Stored data:
◇ ◇ ◇ ◇ ◇ ◇ ◇

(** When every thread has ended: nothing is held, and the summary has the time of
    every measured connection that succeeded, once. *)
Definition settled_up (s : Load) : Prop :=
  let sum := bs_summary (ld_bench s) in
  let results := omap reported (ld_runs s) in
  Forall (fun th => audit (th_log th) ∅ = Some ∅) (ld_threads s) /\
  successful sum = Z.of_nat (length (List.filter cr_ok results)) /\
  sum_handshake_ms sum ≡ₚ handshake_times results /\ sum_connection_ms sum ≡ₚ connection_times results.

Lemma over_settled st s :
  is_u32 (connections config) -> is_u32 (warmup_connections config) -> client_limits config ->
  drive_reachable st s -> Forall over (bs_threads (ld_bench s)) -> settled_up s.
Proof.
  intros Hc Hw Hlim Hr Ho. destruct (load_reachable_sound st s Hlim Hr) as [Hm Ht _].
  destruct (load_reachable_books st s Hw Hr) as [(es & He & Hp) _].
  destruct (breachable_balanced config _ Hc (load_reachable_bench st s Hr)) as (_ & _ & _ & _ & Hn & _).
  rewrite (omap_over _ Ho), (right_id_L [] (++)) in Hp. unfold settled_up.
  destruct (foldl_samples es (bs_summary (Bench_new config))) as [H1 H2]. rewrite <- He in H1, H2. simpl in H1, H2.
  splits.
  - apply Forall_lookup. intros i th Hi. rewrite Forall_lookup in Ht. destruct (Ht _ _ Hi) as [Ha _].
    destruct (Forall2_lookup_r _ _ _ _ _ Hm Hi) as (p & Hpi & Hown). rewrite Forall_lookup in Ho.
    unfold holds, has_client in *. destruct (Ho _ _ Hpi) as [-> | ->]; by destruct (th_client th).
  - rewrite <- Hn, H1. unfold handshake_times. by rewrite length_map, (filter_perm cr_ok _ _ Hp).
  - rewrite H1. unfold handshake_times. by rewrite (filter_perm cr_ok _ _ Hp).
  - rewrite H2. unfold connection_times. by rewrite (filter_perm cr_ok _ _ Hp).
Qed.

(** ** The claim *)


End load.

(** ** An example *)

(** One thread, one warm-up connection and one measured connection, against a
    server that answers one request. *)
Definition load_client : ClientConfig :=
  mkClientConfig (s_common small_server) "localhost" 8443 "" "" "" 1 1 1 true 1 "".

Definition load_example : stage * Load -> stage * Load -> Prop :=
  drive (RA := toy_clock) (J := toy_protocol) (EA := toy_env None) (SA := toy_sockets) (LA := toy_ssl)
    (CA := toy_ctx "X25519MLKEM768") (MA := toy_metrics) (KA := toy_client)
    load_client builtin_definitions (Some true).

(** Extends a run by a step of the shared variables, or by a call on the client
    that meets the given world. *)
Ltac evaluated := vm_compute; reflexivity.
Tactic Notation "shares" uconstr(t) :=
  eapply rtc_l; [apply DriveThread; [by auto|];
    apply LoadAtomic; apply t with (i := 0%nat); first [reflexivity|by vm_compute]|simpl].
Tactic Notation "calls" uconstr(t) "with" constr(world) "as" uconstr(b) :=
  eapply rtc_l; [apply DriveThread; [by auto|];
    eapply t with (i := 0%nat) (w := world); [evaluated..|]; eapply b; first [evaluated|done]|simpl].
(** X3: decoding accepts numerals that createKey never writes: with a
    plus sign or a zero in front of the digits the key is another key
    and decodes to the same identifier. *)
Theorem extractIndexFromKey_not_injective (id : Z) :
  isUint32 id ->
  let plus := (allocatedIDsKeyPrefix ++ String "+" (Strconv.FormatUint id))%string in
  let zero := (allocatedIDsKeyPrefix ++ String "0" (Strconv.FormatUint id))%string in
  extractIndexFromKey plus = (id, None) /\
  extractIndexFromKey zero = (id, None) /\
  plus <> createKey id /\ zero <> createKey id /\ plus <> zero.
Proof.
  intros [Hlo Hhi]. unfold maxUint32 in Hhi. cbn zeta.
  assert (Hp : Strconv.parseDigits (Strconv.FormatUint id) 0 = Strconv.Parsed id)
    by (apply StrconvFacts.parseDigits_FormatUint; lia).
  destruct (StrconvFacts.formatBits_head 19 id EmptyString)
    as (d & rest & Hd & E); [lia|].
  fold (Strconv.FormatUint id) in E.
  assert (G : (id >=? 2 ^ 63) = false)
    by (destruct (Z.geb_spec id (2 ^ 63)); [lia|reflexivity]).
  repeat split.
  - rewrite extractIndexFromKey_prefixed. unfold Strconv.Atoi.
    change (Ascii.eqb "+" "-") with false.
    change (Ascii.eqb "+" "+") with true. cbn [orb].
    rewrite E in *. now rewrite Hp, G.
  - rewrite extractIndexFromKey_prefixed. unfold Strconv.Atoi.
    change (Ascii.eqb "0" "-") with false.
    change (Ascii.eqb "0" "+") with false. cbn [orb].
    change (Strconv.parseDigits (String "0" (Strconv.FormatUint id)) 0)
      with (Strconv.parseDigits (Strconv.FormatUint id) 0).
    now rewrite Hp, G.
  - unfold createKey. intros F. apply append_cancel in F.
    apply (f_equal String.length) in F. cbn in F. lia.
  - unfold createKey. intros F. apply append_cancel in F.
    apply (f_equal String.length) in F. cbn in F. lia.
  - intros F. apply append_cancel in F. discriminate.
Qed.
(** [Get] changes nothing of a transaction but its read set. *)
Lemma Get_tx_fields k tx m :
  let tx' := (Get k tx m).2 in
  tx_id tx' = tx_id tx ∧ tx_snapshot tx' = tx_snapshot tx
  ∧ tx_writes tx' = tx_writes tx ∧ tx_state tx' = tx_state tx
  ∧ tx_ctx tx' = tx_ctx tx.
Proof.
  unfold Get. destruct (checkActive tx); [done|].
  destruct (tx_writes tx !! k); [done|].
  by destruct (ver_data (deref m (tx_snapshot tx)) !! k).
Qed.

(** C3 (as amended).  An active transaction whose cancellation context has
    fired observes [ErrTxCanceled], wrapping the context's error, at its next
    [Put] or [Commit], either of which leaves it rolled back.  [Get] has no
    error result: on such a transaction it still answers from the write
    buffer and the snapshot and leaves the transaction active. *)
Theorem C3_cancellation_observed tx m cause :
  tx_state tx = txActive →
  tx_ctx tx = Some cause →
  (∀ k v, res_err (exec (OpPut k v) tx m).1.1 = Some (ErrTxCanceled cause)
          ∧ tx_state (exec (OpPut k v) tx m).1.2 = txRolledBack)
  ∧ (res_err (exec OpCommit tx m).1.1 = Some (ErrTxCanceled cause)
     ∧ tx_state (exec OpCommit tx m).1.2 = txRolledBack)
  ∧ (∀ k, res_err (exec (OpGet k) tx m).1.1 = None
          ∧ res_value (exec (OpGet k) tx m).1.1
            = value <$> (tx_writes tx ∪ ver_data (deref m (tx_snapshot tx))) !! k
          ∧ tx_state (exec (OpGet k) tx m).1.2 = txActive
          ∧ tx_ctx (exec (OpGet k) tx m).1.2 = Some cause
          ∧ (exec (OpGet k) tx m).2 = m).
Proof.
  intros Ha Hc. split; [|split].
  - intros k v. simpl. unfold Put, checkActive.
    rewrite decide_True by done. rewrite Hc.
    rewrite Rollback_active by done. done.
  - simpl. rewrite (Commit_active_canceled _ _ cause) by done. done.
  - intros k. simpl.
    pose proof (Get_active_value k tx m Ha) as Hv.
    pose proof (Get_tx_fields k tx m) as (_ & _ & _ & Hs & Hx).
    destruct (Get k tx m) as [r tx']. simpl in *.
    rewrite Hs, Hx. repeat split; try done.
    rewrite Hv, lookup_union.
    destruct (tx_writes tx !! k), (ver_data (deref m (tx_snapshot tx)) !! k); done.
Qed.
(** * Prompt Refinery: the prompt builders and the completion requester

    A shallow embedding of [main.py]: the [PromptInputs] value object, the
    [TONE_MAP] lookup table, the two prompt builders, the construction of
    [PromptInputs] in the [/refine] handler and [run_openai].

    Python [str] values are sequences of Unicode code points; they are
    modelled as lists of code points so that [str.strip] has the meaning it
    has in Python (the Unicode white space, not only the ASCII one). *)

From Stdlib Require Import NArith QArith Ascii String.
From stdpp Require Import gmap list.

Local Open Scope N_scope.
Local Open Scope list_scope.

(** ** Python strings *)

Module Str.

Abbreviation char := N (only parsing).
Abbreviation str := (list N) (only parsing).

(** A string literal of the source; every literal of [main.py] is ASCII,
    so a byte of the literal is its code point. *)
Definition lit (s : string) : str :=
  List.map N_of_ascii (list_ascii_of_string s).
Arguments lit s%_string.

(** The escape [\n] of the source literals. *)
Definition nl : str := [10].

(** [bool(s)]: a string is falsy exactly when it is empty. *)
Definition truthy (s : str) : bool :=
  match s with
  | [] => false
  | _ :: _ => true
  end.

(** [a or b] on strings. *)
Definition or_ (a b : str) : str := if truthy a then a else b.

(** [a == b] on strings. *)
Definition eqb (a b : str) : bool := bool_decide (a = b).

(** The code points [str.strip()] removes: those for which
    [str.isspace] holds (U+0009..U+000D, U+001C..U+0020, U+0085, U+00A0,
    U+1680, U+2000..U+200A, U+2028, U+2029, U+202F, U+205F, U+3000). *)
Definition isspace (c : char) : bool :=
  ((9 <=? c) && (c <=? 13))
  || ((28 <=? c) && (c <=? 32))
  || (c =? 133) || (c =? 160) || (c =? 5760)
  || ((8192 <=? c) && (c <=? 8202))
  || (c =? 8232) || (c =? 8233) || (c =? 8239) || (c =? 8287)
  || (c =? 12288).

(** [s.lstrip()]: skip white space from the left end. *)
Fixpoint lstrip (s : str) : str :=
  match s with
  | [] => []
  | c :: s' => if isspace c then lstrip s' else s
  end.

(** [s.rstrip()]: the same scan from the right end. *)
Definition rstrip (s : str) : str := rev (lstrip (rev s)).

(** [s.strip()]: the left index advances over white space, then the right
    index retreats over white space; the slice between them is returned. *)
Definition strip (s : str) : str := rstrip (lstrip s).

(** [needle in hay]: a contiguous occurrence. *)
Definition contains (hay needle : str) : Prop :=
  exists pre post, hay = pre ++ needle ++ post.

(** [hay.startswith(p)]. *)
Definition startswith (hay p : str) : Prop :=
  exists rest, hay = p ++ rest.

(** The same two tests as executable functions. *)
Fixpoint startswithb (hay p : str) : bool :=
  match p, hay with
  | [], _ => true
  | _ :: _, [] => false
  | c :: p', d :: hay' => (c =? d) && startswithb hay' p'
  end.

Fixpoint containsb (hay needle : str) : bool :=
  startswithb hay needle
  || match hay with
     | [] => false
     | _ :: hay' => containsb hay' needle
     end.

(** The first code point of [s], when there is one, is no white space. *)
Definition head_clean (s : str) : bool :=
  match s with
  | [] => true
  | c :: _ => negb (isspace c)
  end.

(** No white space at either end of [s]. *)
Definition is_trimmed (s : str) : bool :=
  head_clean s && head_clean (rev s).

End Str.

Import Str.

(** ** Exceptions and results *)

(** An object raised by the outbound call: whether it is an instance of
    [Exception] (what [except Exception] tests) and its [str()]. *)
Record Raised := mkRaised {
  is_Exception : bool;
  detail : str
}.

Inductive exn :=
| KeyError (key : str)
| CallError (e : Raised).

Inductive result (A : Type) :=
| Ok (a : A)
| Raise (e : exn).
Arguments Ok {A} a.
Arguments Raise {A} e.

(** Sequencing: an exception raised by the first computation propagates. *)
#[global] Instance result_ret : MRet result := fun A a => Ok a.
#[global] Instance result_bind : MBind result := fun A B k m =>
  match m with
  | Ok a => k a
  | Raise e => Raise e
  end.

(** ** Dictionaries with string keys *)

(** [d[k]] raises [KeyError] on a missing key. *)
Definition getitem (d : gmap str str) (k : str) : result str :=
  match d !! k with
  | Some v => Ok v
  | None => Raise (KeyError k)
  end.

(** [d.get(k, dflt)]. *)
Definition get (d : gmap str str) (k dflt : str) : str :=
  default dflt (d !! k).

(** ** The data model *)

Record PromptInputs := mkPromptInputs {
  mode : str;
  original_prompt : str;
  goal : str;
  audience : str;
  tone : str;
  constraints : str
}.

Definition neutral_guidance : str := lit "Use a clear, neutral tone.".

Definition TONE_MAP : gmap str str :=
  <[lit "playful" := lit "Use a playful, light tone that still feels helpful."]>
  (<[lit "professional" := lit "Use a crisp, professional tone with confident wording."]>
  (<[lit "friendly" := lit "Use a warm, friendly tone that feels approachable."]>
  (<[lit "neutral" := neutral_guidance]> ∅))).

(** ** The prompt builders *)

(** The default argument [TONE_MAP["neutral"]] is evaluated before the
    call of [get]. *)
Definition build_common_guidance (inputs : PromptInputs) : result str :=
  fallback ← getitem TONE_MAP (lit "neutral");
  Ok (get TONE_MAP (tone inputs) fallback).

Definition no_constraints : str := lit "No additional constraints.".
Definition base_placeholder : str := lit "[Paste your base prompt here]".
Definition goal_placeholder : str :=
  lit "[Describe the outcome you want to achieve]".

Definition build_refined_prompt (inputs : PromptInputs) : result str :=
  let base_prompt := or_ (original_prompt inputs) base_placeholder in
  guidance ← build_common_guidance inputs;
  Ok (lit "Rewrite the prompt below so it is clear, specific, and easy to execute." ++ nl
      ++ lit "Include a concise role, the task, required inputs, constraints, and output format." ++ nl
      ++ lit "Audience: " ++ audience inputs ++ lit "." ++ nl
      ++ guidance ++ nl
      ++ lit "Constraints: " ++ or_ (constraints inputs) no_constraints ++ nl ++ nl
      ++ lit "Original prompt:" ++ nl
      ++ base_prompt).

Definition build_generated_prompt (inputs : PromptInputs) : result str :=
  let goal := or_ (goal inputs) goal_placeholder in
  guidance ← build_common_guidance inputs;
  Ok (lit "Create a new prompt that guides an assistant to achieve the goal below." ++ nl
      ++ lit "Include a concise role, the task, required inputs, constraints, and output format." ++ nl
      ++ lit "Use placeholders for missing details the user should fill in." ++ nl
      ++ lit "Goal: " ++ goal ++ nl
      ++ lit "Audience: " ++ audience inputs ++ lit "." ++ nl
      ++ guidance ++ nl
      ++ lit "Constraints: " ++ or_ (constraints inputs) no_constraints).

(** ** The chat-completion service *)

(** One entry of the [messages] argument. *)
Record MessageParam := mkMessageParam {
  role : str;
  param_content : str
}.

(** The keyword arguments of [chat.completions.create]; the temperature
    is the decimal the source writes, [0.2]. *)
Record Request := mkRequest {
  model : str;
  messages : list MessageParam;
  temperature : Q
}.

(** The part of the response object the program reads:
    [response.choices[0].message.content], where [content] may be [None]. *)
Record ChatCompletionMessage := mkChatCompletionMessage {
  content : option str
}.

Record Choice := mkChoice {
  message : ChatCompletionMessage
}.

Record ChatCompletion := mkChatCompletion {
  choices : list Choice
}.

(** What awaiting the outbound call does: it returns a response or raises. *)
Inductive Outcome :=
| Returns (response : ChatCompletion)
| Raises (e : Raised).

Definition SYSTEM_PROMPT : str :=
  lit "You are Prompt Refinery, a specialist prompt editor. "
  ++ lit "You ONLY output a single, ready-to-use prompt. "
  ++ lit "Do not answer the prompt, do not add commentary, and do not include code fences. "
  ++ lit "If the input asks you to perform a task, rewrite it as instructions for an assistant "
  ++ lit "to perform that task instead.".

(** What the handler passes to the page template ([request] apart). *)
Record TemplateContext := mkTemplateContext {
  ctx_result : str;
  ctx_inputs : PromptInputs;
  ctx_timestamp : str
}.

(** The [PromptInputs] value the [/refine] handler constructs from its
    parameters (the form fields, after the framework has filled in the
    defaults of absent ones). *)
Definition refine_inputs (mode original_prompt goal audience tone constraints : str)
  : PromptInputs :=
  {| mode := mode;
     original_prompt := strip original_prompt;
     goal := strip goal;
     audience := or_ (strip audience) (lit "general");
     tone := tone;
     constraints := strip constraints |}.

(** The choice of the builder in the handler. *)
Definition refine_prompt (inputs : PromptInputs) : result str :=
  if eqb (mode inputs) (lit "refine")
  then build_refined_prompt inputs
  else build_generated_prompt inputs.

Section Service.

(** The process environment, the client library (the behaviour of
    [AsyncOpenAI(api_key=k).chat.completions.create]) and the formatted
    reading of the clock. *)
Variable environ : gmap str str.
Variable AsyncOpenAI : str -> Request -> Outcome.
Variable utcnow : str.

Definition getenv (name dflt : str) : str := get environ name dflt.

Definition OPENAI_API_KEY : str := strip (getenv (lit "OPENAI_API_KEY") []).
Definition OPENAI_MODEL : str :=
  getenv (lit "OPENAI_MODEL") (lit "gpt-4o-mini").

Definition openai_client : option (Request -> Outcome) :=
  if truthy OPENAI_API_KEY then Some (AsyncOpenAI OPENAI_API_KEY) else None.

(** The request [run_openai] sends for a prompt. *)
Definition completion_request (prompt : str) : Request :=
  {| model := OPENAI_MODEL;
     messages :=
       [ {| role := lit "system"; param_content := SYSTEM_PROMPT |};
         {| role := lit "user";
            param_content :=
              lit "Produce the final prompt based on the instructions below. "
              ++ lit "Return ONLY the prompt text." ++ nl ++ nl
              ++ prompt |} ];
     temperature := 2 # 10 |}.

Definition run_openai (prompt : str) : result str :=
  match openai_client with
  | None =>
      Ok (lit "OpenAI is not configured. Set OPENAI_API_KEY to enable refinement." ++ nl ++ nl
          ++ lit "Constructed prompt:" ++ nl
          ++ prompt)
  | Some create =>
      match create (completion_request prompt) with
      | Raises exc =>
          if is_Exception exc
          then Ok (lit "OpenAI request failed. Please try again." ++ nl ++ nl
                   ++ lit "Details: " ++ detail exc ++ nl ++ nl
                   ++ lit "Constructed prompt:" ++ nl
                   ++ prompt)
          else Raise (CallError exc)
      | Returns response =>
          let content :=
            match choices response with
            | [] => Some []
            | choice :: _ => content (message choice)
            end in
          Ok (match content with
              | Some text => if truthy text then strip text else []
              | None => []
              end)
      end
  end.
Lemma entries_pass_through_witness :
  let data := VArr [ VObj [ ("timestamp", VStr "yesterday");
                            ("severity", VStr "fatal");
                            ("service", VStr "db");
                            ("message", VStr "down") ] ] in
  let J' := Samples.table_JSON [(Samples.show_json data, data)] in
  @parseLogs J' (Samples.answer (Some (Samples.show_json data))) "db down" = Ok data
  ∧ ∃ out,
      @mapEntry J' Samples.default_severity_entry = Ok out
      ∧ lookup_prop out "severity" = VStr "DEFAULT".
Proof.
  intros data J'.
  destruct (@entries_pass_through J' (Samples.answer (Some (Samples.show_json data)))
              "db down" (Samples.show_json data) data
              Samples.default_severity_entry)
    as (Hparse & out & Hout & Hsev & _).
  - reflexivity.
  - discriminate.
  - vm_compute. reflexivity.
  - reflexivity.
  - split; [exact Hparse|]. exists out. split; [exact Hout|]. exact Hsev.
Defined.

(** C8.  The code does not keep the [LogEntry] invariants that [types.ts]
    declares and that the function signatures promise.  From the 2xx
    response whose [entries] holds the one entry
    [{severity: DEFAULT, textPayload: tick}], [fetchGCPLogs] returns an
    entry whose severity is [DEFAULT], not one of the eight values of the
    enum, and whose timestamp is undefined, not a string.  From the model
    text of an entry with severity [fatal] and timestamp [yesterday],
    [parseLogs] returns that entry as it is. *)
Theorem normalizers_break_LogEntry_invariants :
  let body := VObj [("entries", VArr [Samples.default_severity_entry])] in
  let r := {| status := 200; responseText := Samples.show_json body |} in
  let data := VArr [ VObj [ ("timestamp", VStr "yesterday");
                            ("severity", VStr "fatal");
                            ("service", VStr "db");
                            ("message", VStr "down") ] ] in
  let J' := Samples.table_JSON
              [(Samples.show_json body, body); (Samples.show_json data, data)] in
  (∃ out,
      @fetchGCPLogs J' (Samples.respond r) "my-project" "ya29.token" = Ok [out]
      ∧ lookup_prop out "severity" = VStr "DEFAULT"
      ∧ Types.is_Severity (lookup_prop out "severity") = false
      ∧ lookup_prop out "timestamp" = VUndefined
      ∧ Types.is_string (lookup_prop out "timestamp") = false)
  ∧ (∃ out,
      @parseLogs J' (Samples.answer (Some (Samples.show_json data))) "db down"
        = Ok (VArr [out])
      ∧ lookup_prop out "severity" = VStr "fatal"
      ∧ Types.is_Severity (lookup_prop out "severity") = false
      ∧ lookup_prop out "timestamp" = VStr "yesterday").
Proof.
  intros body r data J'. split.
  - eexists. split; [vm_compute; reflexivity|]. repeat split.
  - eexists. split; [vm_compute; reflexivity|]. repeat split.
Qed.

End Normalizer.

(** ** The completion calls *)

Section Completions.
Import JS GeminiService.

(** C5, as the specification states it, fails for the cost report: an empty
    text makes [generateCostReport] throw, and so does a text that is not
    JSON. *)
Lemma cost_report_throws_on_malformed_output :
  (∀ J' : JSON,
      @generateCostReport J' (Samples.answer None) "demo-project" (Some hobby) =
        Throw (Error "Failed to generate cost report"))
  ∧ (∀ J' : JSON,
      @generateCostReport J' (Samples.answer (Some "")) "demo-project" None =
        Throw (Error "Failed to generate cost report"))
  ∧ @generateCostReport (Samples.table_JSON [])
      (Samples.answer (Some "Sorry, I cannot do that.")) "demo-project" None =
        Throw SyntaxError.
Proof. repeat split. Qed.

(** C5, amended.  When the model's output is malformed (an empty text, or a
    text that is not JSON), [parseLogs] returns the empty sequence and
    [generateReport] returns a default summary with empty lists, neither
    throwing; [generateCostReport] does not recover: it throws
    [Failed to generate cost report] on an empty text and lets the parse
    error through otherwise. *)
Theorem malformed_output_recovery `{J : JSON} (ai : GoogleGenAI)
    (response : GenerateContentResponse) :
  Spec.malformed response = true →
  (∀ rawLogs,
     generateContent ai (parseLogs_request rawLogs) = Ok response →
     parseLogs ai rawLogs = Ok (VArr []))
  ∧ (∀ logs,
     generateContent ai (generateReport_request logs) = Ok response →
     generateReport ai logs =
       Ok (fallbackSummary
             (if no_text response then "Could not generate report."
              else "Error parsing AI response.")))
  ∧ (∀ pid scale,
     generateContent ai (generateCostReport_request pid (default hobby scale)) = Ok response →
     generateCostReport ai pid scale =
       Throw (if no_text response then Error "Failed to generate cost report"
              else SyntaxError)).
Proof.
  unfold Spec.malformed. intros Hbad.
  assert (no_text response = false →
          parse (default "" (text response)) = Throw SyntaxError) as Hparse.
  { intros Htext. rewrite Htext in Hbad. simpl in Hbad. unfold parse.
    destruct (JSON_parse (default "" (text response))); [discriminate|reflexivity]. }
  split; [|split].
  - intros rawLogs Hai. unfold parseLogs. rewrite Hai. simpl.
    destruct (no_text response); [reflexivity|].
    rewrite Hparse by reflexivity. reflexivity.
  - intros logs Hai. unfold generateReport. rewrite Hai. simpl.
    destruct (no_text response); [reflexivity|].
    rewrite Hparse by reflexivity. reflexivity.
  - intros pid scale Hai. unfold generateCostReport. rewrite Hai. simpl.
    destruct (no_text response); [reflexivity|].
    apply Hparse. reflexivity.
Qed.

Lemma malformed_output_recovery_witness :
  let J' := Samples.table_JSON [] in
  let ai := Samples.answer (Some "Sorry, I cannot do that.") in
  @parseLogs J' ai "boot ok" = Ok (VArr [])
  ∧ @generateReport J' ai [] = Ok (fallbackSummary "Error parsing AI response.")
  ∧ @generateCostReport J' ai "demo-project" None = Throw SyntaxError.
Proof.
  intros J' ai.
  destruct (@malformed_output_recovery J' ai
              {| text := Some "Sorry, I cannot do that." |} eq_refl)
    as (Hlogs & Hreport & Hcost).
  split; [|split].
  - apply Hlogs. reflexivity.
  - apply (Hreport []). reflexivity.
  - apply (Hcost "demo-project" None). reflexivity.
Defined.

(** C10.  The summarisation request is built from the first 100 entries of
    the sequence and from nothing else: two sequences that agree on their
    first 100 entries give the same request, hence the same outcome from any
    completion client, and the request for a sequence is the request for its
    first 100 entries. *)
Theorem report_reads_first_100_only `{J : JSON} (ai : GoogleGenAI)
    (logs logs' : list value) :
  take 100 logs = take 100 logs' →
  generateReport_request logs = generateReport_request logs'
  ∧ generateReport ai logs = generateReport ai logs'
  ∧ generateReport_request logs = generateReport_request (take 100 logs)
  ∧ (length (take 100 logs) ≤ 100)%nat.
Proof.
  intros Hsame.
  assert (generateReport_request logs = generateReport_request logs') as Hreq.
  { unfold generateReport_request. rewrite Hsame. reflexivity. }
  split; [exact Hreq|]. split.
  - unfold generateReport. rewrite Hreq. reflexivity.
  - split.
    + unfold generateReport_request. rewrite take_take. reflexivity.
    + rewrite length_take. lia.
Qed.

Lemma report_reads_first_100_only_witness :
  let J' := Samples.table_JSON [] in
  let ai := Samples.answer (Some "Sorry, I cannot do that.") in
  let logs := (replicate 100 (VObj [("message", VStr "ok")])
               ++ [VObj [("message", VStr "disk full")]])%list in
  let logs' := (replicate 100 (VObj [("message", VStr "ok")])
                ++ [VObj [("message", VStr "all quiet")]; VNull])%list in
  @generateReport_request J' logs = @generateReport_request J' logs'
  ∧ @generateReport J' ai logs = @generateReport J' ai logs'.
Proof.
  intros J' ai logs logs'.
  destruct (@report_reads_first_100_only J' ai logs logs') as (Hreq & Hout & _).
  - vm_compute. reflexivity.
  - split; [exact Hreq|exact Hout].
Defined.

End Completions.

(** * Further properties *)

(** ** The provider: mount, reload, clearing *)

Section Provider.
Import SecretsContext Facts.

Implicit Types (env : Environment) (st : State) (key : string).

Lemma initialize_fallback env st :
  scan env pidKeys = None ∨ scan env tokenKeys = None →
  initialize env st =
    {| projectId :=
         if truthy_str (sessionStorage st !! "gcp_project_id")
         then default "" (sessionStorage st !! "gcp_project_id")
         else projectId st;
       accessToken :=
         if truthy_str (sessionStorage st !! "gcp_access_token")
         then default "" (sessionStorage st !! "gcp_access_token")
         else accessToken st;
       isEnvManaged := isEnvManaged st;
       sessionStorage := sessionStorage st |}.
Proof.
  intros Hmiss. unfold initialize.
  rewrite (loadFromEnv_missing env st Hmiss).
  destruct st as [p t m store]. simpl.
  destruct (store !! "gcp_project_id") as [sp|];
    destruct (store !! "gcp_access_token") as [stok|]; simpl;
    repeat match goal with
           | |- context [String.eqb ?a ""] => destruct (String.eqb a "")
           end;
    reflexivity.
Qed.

◇ ◇ ◇ ◇ ◇ ◇ ◇

ASSIGNED TASK » Above are records; count the lines among them that include the word "down", and give only the number.

EXERCISE RESPONSE » 5